As the Penguins were about to play the San Jose Sharks in the Stanley Cup final series, Pittsburgh Post-Gazette columnist Ron Cook floated the possibility that Penguins’ goalie Marc Andre-Fleury might be traded during the off-season for some team’s first-round draft pick.

I’d rather keep Andre-Fleury, himself the first overall pick in a previous NHL draft. He’s been the Penguins’ most reliable player the past three season.  Matthew Murray has been sensational in replacing Andre-Fleury after he had concussion-like syndrome, but the Penguins to have two top-flight goalies next season when they could again contend for the Stanley Cup championship.

Mike Sullivan brought several key players with him from Wilkes-Barre that have given the team great balance between experienced players and younger prospects. It’s not fair to Marc-Fleury to toss him into trade talk so casually.

The Penguins gave up their No. 1 choice in this year’s draft in a trade to get Phil Kessel from Toronto Maple Leafs. I’d rather have an experienced goal-scorer such as Kessell than a No. 1 draft choice, unless that No. 1 draft choice was Marc Andre-Fleury or Mario Lemieux or Sidney Crosby.

  •    *     *     *  3-star line

Speaking of not believing what you read, Google the profile of Anthony Hamlet and you will find discrepancies of hyperbole in his resume. When he was first announced as the new superintendent for Pittsburgh Public Schools, the headlines referred to him as a former or ex-NFL player.

It reported that he had played for the Seattle Seahawks and the Indianapolis Colts in the National Football League and the Winnipeg Blue Bombers. I Googled his name because I am suspicious of such claims, especially in paid obituaries.

Sure enough, it turns out that Hamlet had gone to training camp with those three pro teams but ended up on injured reserve in all three cases and was released before the start of the regular season.

Hamlet is not the first to believe he played pro football because he spent time on injured reserve or the practice units. The NFL and the CFL do not count that toward service time in their respective leagues.  It doesn’t get you a pension.  You may be able to spin tales about days spent in the company of real professional football players whose names people would recognize, but it doesn’t count when all is done.

I tipped off David Schribman, the editor of the Pittsburgh Post-Gazette, about Hamlet’s false claim, and the P-G did a follow-up story about “the discrepancies” in Hamlet’s resume. College sports coaches have gotten fired for providing false claims in their job applications.

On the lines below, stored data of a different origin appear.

(** X21.  [getReactionsSummary] groups the reactions of a message: the
    entries carry pairwise distinct reactions; an entry is in the summary
    exactly when its users are the (at least one) users who put that
    reaction on the message, in row order, and its count is their
    number; the counts add up to the number of reaction rows of the
    message; and in a table that obeys the one-reaction-per-user
    constraint no user is listed twice. *)
Theorem reactions_summary_groups (messageId : string) (rows : list MessageReaction.t) :
  let summary := Reactions.getReactionsSummary messageId rows in
  NoDup (map Reactions.entry_reaction summary)
  ∧ (∀ e, e ∈ summary
          ↔ Reactions.entry_users e
            = users_reacting messageId (Reactions.entry_reaction e) rows
            ∧ Reactions.entry_users e ≠ []
            ∧ Reactions.entry_count e = length (Reactions.entry_users e))
  ∧ sum_list (map Reactions.entry_count summary)
    = length (Reactions.getReactions messageId rows)
  ∧ (reaction_table_ok rows → NoDup (concat (map Reactions.entry_users summary))).
Proof.
  intros summary. subst summary. unfold Reactions.getReactionsSummary. cbn zeta.
  destruct (summary_fold_spec (Reactions.getReactions messageId rows))
    as (Hnd & Hspec & Hsum & Hperm). cbn zeta in *.
  set (s := fold_left _ (Reactions.getReactions messageId rows) []) in *.
  assert (Husers : ∀ k,
            map MessageReaction.userId
              (List.filter (fun x => str_eqb (MessageReaction.reaction x) k)
                           (Reactions.getReactions messageId rows))
            = users_reacting messageId k rows).
  { intros k. unfold users_reacting, Reactions.getReactions.
    by rewrite filter_filter_and. }
  split_and!.
  - by rewrite map_map.
  - intros [k n us]. cbn [Reactions.entry_users Reactions.entry_reaction
                          Reactions.entry_count].
    rewrite <- Husers. split.
    + intros Hin. apply list_elem_of_fmap in Hin as ([k0 us0] & [= -> -> ->] & Hin).
      apply Hspec in Hin as [-> Hne]. done.
    + intros (-> & Hne & ->). apply list_elem_of_fmap.
      eexists (k, _). split; [reflexivity|]. by apply Hspec.
  - by rewrite map_map.
  - intros Hok. rewrite map_map. cbn [Reactions.entry_users].
    change (map (fun x : string * list string => snd x) s) with (map snd s).
    rewrite Hperm. by apply getReactions_users_NoDup.
Qed.

Section Paging.

Lemma ceil_div_bounds total limit :
  0 < limit →
  total ≤ ceil_div total limit * limit ∧ ceil_div total limit * limit < total + limit.
Proof.
  intros Hl. unfold ceil_div.
  pose proof (Nat.div_mod_eq total limit) as Hdm.
  pose proof (Nat.mod_upper_bound total limit ltac:(lia)) as Hub.
  destruct (total mod limit =? 0) eqn:E.
  - apply Nat.eqb_eq in E. nia.
  - apply Nat.eqb_neq in E. nia.
Qed.

(** The first [n] pages of size [limit], joined. *)
Lemma pages_joined {A} (limit n : nat) (l : list A) :
  flat_map (fun p => page limit ((p - 1) * limit) l) (seq 1 n) = take (n * limit) l.
Proof.
  induction n as [|n IH]; [done|].
  rewrite seq_S, flat_map_app, IH. cbn [flat_map]. rewrite app_nil_r.
  replace (1 + n - 1) with n by lia.
  pose proof (page_app (n * limit) limit 0 l) as H. unfold page in H at 1 3.
  rewrite !drop_0 in H. cbn [Nat.add] in H. rewrite H. f_equal. lia.
Qed.

Lemma filter_bool_prop {A} (sel : A → bool) (P : A → Prop) `{∀ x, Decision (P x)}
    (l : list A) :
  (∀ x, sel x = true ↔ P x) → List.filter sel l = filter P l.
Proof.
  intros Hsel. induction l as [|x l IH]; [done|]. cbn [List.filter].
  destruct (decide (P x)) as [HP|HP].
  - rewrite filter_cons_True by done. rewrite (proj2 (Hsel x) HP). by f_equal.
  - rewrite filter_cons_False by done.
    destruct (sel x) eqn:E; [by apply Hsel in E|done].
Qed.

Lemma gallery_selection kind conversationId st pageNumber limit :
  ∃ sel,
    gallery_query kind conversationId pageNumber limit st
    = Gallery.findAndCount sel pageNumber limit st
    ∧ (∀ p, outcome_of (gallery_query kind conversationId p limit) st
            = outcome_of (Gallery.findAndCount sel p limit) st)
    ∧ ∀ m, sel m = true ↔ in_gallery kind conversationId m.
Proof.
  assert (Hof : ∀ T m, Gallery.of_type conversationId T m = true
                       ↔ Message.conversationId m = conversationId
                         ∧ Message.isDeleted m = false ∧ Message.type m = T).
  { intros T m. unfold Gallery.of_type.
    rewrite !andb_true_iff, str_eqb_eq, !bool_decide_eq_true. tauto. }
  destruct kind.
  - exists (Gallery.of_type conversationId IMAGE). split_and!; [done|done|apply Hof].
  - exists (Gallery.of_type conversationId VIDEO). split_and!; [done|done|apply Hof].
  - exists (Gallery.of_type conversationId FILE). split_and!; [done|done|apply Hof].
  - exists (fun m => Gallery.of_type conversationId IMAGE m
                     || Gallery.of_type conversationId VIDEO m).
    split_and!; [done|done|]. intros m. rewrite orb_true_iff, !Hof.
    unfold in_gallery. tauto.
Qed.

End Paging.

(** X22.  The paged galleries (images, videos, files, media) for a
    positive page size and a page number from 1.  A call never writes;
    its items are rows of the store that belong in the gallery (right
    conversation and type, not globally deleted), newest first, at most
    [limit] of them; [total] is the number of all such rows, and
    [totalPages] is the least number of pages that holds them.  A page
    after the last one is empty, and walking the pages 1 to [totalPages]
    shows every such row exactly once, newest first. *)
Theorem gallery_pages (st : Store) (kind : GalleryKind) (conversationId : string)
    (pageNumber limit : nat) :
  0 < limit → 1 ≤ pageNumber →
  ∃ result,
    gallery_query kind conversationId pageNumber limit st = (Returned result, st)
    ∧ (∀ m, m ∈ PagedResult.items result →
            m ∈ messages st ∧ in_gallery kind conversationId m)
    ∧ StronglySorted not_older (PagedResult.items result)
    ∧ length (PagedResult.items result) ≤ limit
    ∧ PagedResult.page result = pageNumber
    ∧ PagedResult.total result
      = length (filter (in_gallery kind conversationId) (messages st))
    ∧ PagedResult.total result ≤ PagedResult.totalPages result * limit
    ∧ PagedResult.totalPages result * limit < PagedResult.total result + limit
    ∧ (PagedResult.totalPages result < pageNumber → PagedResult.items result = [])
    ∧ gallery_walk kind conversationId limit (PagedResult.totalPages result) st
      ≡ₚ filter (in_gallery kind conversationId) (messages st)
    ∧ StronglySorted not_older
        (gallery_walk kind conversationId limit (PagedResult.totalPages result) st).
Proof.
  intros Hl Hp.
  destruct (gallery_selection kind conversationId st pageNumber limit)
    as (sel & -> & Hall & Hsel).
  unfold Gallery.findAndCount. eexists. split; [reflexivity|].
  cbn [PagedResult.items PagedResult.total PagedResult.page PagedResult.totalPages].
  unfold gallery_walk.
  rewrite (flat_map_ext _
             (fun p => page limit ((p - 1) * limit)
                         (sort_by createdAt_desc (List.filter sel (messages st)))))
    by (intros p; by rewrite Hall).
  set (matching := sort_by createdAt_desc (List.filter sel (messages st))).
  assert (Hsorted : StronglySorted not_older matching) by apply sort_by_desc_sorted.
  assert (Hperm : matching ≡ₚ filter (in_gallery kind conversationId) (messages st)).
  { unfold matching. rewrite sort_by_Permutation.
    by rewrite (filter_bool_prop sel (in_gallery kind conversationId)). }
  destruct (ceil_div_bounds (length matching) limit Hl) as [Hlo Hhi].
  assert (Hwalk : take (ceil_div (length matching) limit * limit) matching = matching)
    by (apply take_ge; lia).
  rewrite pages_joined, Hwalk.
  split_and!.
  - intros m Hm. apply page_subseteq in Hm. rewrite Hperm in Hm.
    apply list_elem_of_filter in Hm. tauto.
  - unfold page. by apply StronglySorted_take, StronglySorted_drop.
  - unfold page. rewrite length_take. lia.
  - done.
  - by rewrite Hperm.
  - done.
  - done.
  - intros Hlast. unfold page. rewrite drop_ge; [by rewrite take_nil|]. nia.
  - done.
  - done.
Qed.
Lemma removed_locals_level (p : string) (v : Value) :
  l_level (locals_of (Removed p v))
  = if Level_eqb (l_level (baseline (last_segment p))) low then medium
    else l_level (baseline (last_segment p)).
Proof.
  unfold locals_of, refine. cbn [change_path].
  destruct (Level_eqb (l_level (baseline (last_segment p))) low); reflexivity.
Qed.



End ClassifierProperties.

(* ================================================================= *)
(** * Properties of the history analyzer *)

Section HistoryProperties.

Context {N : JSNumber} {P : Platform}.

(** With fewer than three entries the analyzer reports nothing. *)
Lemma analyzeHistory_short (history : list HistoryEntry) :
  List.length history < 3 -> analyzeHistory history = [].
Proof.
  intros H. unfold analyzeHistory, analyzeHistory_run.
  apply Nat.ltb_lt in H. now rewrite H.
Qed.

(** The analyzer leaves the history array as it found it. *)
Lemma analyzeHistory_reads_only (history : list HistoryEntry) :
  snd (analyzeHistory_run history) = history.
Proof.
  unfold analyzeHistory_run, frequentlyChanged_run, Array_flatMap,
    Array_filter, Array_sort_by_count, Array_slice, Array_map.
  destruct (List.length history <? 3)%nat; [reflexivity |]. cbv zeta.
  destruct (0 <? List.length _)%nat; reflexivity.
Qed.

You don’t have to be in the education business to be sure to check your facts.

This should be some summer for sports fans hereabouts.  The Pirates and Penguins are providing plenty of excitement these days, to be followed by the U.S. Open at Oakmont in a few weeks, and then the Olympic Games in Rio in August.

————————————————————–

Valley Mirror columnist Jim O’Brien has written 23 books in his Pittsburgh Proud series. And that’s a fact.  Twenty of those were self-published.  He has sold nearly 260,000 books altogether.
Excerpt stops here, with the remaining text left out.